Started in 1966 by Dr. Maulana Karenga, professor of Africana Studies at California State University, Kwanzaa is a cultural holiday, not a religious one, thus available to and practiced by Africans of all religious faiths who come together based on the rich, ancient and varied common ground of their Africanness.
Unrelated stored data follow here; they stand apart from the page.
(** Values of type [any]/[unknown] that cross the adapter unchanged:
    upgrade contexts, frame payloads, error causes. *)
Inductive Value :=
| Undefined
| Bool (b : bool)
| Num (n : Z)
| Str (s : string)
| Bytes (b : list byte)
| Ref (address : nat).          (* an object, known by its identity *)

(** What a [throw] carries. *)
Inductive Thrown :=
| Error (message : string)       (* new Error(message) *)
| TypeError (message : string)   (* raised by the language itself *)
| Raised (v : Value).            (* anything user code throws *)

Inductive Result (T : Type) :=
| Ok (v : T)
| Throw (e : Thrown).
Global Arguments Ok {T} v.
Global Arguments Throw {T} e.

(** State of a promise when it is looked at. *)
Inductive Promise (T : Type) :=
| Pending
| Resolved (v : T)
| Rejected (e : Thrown).
Global Arguments Pending {T}.
Global Arguments Resolved {T} v.
Global Arguments Rejected {T} e.

(** Code that reads and writes a store [S] and may throw. *)
Definition M (S T : Type) : Type := S → Result T * S.

Global Instance M_ret {S} : MRet (M S) := λ T v s, (Ok v, s).
Global Instance M_bind {S} : MBind (M S) := λ A B f m s,
  match m s with
  | (Ok a, s') => f a s'
  | (Throw e, s') => (Throw e, s')
  end.
Global Instance M_throw {S} : MThrow Thrown (M S) := λ T e s, (Throw e, s).

Definition get {S} : M S S := λ s, (Ok s, s).
Definition modify {S} (f : S → S) : M S unit := λ s, (Ok tt, f s).
(** What [buy_tickets] lets through, [start] quotes as it is.  A form
    that is forwarded names a tier that is on sale and asks for between
    one unit and the smaller of the per-order limit and the stock; at
    that moment [start] answers the forwarded request with a quote for
    exactly that quantity, unless the quantity is too large to convert
    to a float. *)
Theorem buy_then_start uid form now db args :
  buy_tickets uid form now db = BuyForward args ->
  exists tier_idx qty,
    args = {| a_event_id := a_event_id form; a_tier_idx := Some tier_idx;
              a_quantity := Some qty |}
    /\ a_tier_idx form = Some tier_idx
    /\ a_quantity form = Some qty
    /\ 1 <= qty
    /\ ((start uid args now db = Uncaught500 /\ int_to_float qty = None)
        \/ exists q,
             start uid args now db = Checkout q
             /\ q_quantity q = qty
             /\ q_tier_idx q = tier_idx
             /\ q_quantity q <= q_max_allowed q).
Proof.
  destruct uid as [u|]; [|discriminate].
  destruct (_to_oid (a_event_id form)) as [oid|] eqn:Ho;
    [|unfold buy_tickets, bind, some_or; rewrite Ho; discriminate].
  destruct (find_published db oid) as [ev|] eqn:Hf;
    [|unfold buy_tickets, bind, some_or; rewrite Ho, Hf; discriminate].
  destruct (a_tier_idx form) as [tier_idx|] eqn:Hi;
    [|unfold buy_tickets, bind, some_or; rewrite Ho, Hf, Hi; discriminate].
  destruct (a_quantity form) as [qty|] eqn:Hq;
    [|unfold buy_tickets, bind, some_or; rewrite Ho, Hf, Hi, Hq;
      discriminate].
  destruct (in_bounds tier_idx (ev_tiers ev)) eqn:Hb;
    [|unfold buy_tickets, bind, some_or, require;
      rewrite Ho, Hf, Hi, Hq, Hb; discriminate].
  destruct (in_bounds_found _ _ Hb) as [t Ht].
  rewrite (buy_from_tier u form now db tier_idx qty oid ev t
             Hi Hq Ho Hf Hb Ht).
  destruct (_tier_sales_open t now) as [[|]|] eqn:Hopen;
    [|discriminate|discriminate].
  destruct (_ || _) eqn:Hbad; [discriminate|]. intros [= <-].
  apply orb_false_iff in Hbad as [Hbad Hav].
  apply orb_false_iff in Hbad as [Hpos Hper].
  apply Z.leb_gt in Hpos. apply Z.ltb_ge in Hper, Hav.
  exists tier_idx, qty. do 3 (split; [reflexivity|]). split; [lia|].
  rewrite (start_from_tier u
             {| a_event_id := a_event_id form; a_tier_idx := Some tier_idx;
                a_quantity := Some qty |} now db tier_idx qty oid ev t
             eq_refl eq_refl Ho Hf Hb Ht).
  rewrite Hopen.
  assert (Hpos' : (available (_tier_availability db (oid_str oid) tier_idx t)
                   <=? 0) = false) by (apply Z.leb_gt; lia).
  rewrite Hpos'.
  assert (Hclamp : clamp_quantity qty
                     (if 0 <? t_per_order_limit t then t_per_order_limit t
                      else available (_tier_availability db (oid_str oid)
                                        tier_idx t)) = qty).
  { apply clamp_quantity_range; revert Hper;
      case_eqb (t_per_order_limit t) 0; case_ltb 0 (t_per_order_limit t);
      lia. }
  rewrite Hclamp. unfold total_amount.
  destruct (int_to_float qty) as [f|]; [right|left; now split].
  eexists. split; [reflexivity|].
  cbv beta iota delta [q_quantity q_tier_idx q_max_allowed].
  split; [reflexivity|]. split; [reflexivity|].
  revert Hper. case_eqb (t_per_order_limit t) 0;
    case_ltb 0 (t_per_order_limit t); lia.
Qed.
(** X17: [Folder.get] gives a document one folder per class: the object it
    returns is a child of exactly that class, [find] returns it from then
    on, a second [get] returns the same object and adds no child, the
    children there were keep their place, and the folders of other classes
    are found as before. *)
Theorem get_is_per_class_singleton (cls : string) (children : list string) :
  let o := (get cls children).1 in
  let children' := (get cls children).2 in
  children' !! o = Some cls
  /\ find cls children' = Some o
  /\ get cls children' = (o, children')
  /\ (forall i c, children !! i = Some c -> children' !! i = Some c)
  /\ (forall cls', cls' <> cls -> find cls' children' = find cls' children).
Proof.
  unfold get. destruct (find cls children) as [o|] eqn:E; simpl.
  - rewrite E. apply find_spec in E as [Ho Hlt]. done.
  - assert (find cls (children ++ [cls]) = Some (length children)) as Hf.
    { apply find_spec. split.
      - rewrite lookup_app_r by lia. by rewrite Nat.sub_diag.
      - intros j Hj Hc. rewrite lookup_app_l in Hc by done.
        unfold find in E.
        destruct (list_find _ children) as [[i x]|] eqn:El; [done|].
        apply list_find_None in El. rewrite Forall_forall in El.
        apply (El cls); [|done]. apply list_elem_of_lookup. eauto. }
    rewrite Hf. split; [|split; [done|split; [done|split]]].
    + rewrite lookup_app_r by lia. by rewrite Nat.sub_diag.
    + intros i c Hi. rewrite lookup_app_l; [done|]. by apply lookup_lt_Some in Hi.
    + intros cls' Hne. unfold find.
      destruct (list_find (fun c => c = cls') children) as [[i x]|] eqn:El.
      * by rewrite (list_find_app_l _ _ _ _ _ El).
      * rewrite list_find_app_r by done. simpl.
        destruct (decide (cls = cls')); [congruence|done].
Qed.

(** ** Further facts *)

(** X18: whatever the rule for the events, the level of a line has
    [stop <= 0 <= start]: [stop] counts the regions the line closes as a
    negative number, [start] the regions it opens. *)
Theorem fold_level_signs {M} {F : FolderClass M} (txt : list string) (b : Z) :
  stop (fold_level txt b) <= 0 <= start (fold_level txt b).
Proof. split; [apply stop_nonpos|apply start_nonneg]. Qed.

(** X19: [unfold_all] is idempotent: after it every line of the document is
    visible, and a second [unfold_all] changes no flag and signals no
    repaint. *)
Theorem unfold_all_twice {M} {F : FolderClass M} (st : State M) :
  (forall i, isVisible (document (unfold_all st)) i = true)
  /\ document (unfold_all (unfold_all st)) = document (unfold_all st)
  /\ dirty (unfold_all (unfold_all st)) = dirty (unfold_all st).
Proof.
  assert (forall i, isVisible (document (unfold_all st)) i = true) as Hall.
  { intros i. destruct (unfold_all_shows st) as [Ht Hv].
    destruct (isValid (texts (document st)) i) eqn:E; [by apply Hv|].
    apply isVisible_invalid. by rewrite Ht. }
  split; [done|]. by apply unfold_all_visible_noop.
Qed.

Lemma isVisible_doc_of lines i : isVisible (doc_of lines) i = true.
Proof.
  unfold isVisible. destruct (isValid _ i); [|done].
  unfold doc_of. rewrite list_lookup_fmap.
  by destruct (lines !! Z.to_nat i).
Qed.

Lemma brace_contract_all (txt : list string) :
  Forall (fun s => Forall is_event (fold_events (FolderClass:=Folder) s)) txt.
Proof. apply Forall_forall. intros s _. apply brace_events_contract. Qed.

(** ** The further facts at concrete documents *)

Lemma region_around_block_witness :
  region (F:=Folder) example_lines 1 0 = Ok (Some (mkRegion 1 2))
  /\ (isValid example_lines 1 = true /\ isValid example_lines 2 = true
      /\ 1 <= 1 < 2
      /\ 0 < start (fold_level (F:=Folder) example_lines 1)).
Proof.
  split; [reflexivity|].
  apply (region_around_block (F:=Folder) example_lines 1 0 (mkRegion 1 2)).
  reflexivity.
Defined.

Lemma region_none_exactly_witness :
  isValid top_level_first 0 = true
  /\ (region (F:=Folder) top_level_first 0 0 = Ok None
      <-> has_enclosing_region (F:=Folder) top_level_first 0 = false).
Proof.
  split; [reflexivity|].
  apply (region_none_exactly (F:=Folder) top_level_first 0 0). reflexivity.
Defined.

Lemma region_widens_with_depth_witness :
  no_deeper 0 (-1)
  /\ region (F:=Folder) example_lines 1 0 = Ok (Some (mkRegion 1 2))
  /\ region (F:=Folder) example_lines 1 (-1) = Ok (Some (mkRegion 0 3))
  /\ (0 <= 1 /\ 2 <= 3).
Proof.
  split; [left; lia|]. split; [reflexivity|]. split; [reflexivity|].
  apply (region_widens_with_depth (F:=Folder) example_lines 1 0 (-1)
           (mkRegion 1 2) (mkRegion 0 3));
    [left; lia|reflexivity|reflexivity].
Defined.
(** * SpaceX launch dashboard: the two callbacks of [spacex-dash-app.py]

    A shallow embedding of [get_pie_chart] and [get_scatter_chart] and of the
    pandas / plotly operations they call, followed by the properties of the
    dashboard's specification.

    Modelling conventions.
    - A data frame is the list of its rows, in index order.  The global
      [spacex_df] is the state of a small state-and-exception monad: the
      callbacks read it and hand it back.
    - Column ['Payload Mass (kg)'] holds rationals ([Q]) and column ['class']
      integers ([Z]).  A mean and a rate are binary64 numbers: each is kept
      as the rational it denotes, and every division and multiplication
      rounds its exact result to the nearest binary64, ties to even (module
      [B64]), as IEEE 754 prescribes.
    - Strings are byte strings; [String.compare] is the order Python uses on
      [str] (code points), which UTF-8 preserves. *)

From Stdlib Require Import List String Ascii ZArith QArith Qround Qabs.
From Stdlib Require Import Bool Lia Sorted Permutation DecimalString.
From Stdlib Require Import OrderedTypeEx Lqa Qpower DecimalN DecimalPos.
From Corelib Require Import SpecFloat.
Import ListNotations.

Open Scope string_scope.
Open Scope Z_scope.

(** ** Rows of [spacex_launch_dash.csv] *)

Record LaunchRecord : Type := mkRecord {
  launch_site : string;               (* 'Launch Site' *)
  payload_mass : Q;                   (* 'Payload Mass (kg)' *)
  booster_version_category : string;  (* 'Booster Version Category' *)
  class : Z                           (* 'class' *)
}.

Definition DataFrame : Type := list LaunchRecord.

(** ** The interpreter state: the module-level [spacex_df], and exceptions *)

Inductive exn : Type :=
| ValueError.   (* raised by [low, high = payload_range] on a wrong length *)

Inductive result (A : Type) : Type :=
| Ok (a : A)
| Raise (e : exn).
Arguments Ok {A} a.
Arguments Raise {A} e.

Module App.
Kwanzaa for Kids - Start a new Holiday Tradition

The Symbols of Kwanzaa Coloring Pages:

Kwanzaa has seven basic symbols and two supplemental ones. Each represents values and concepts reflective of African culture and contributive to community building and reinforcement.  I have created coloring pages for some of the Kwanzaa symbols.  The basic symbols in Swahili and then in English are:

  1. Mazao (The Crops) – These are symbolic of African harvest celebrations and of the rewards of productive and collective labor.
  2. Mkeka (The Mat) – This is symbolic of the tradition and history and therefore, the foundation on which they build.
  3. Kinara (The Candle Holder) – This is symbolic of their roots, or parent people — continental Africans.
  4. Muhindi (The Corn) – This is symbolic of the children and future which they embody.
  5. Mishumaa Saba (The Seven Candles) – These are symbolic of the Nguzo Saba, the Seven Principles, the matrix and minimum set of values which African people are urged to live by in order to rescue and reconstruct their lives in their own image and according to their own needs.
  6. Kikombe cha Umoja (The Unity Cup) – This is symbolic of the foundational principle and practice of unity which makes all else possible.
  7. Zawadi (The Gifts) – These are symbolic of the labor and love of parents and the commitments made and kept by the children.
  8. Bendera (The Flag) – The colors of the Kwanzaa flag are black, red and green; black for the people, red for their struggle, and green for the future and hope that comes from their struggle. It is based on the colors given by the Hon. Marcus Garvey as national colors for African people throughout the world.
  9. Nguzo Saba Poster (Poster of The Seven Principles)

**The information regarding the symbols came from The Official Kwanzaa Website

Kwanzaa for Kids Crafts:

Here are a few fun Kwanzaa for Kids  crafts from the writers of Spoonful… enjoy!

  1. Playtime Kwanza Doll
  2. Kwanza Candle Craft

Kwanzaa Books for Children:

Most of these books are available in Kindle format and regular format.  So, you can choose the best for you!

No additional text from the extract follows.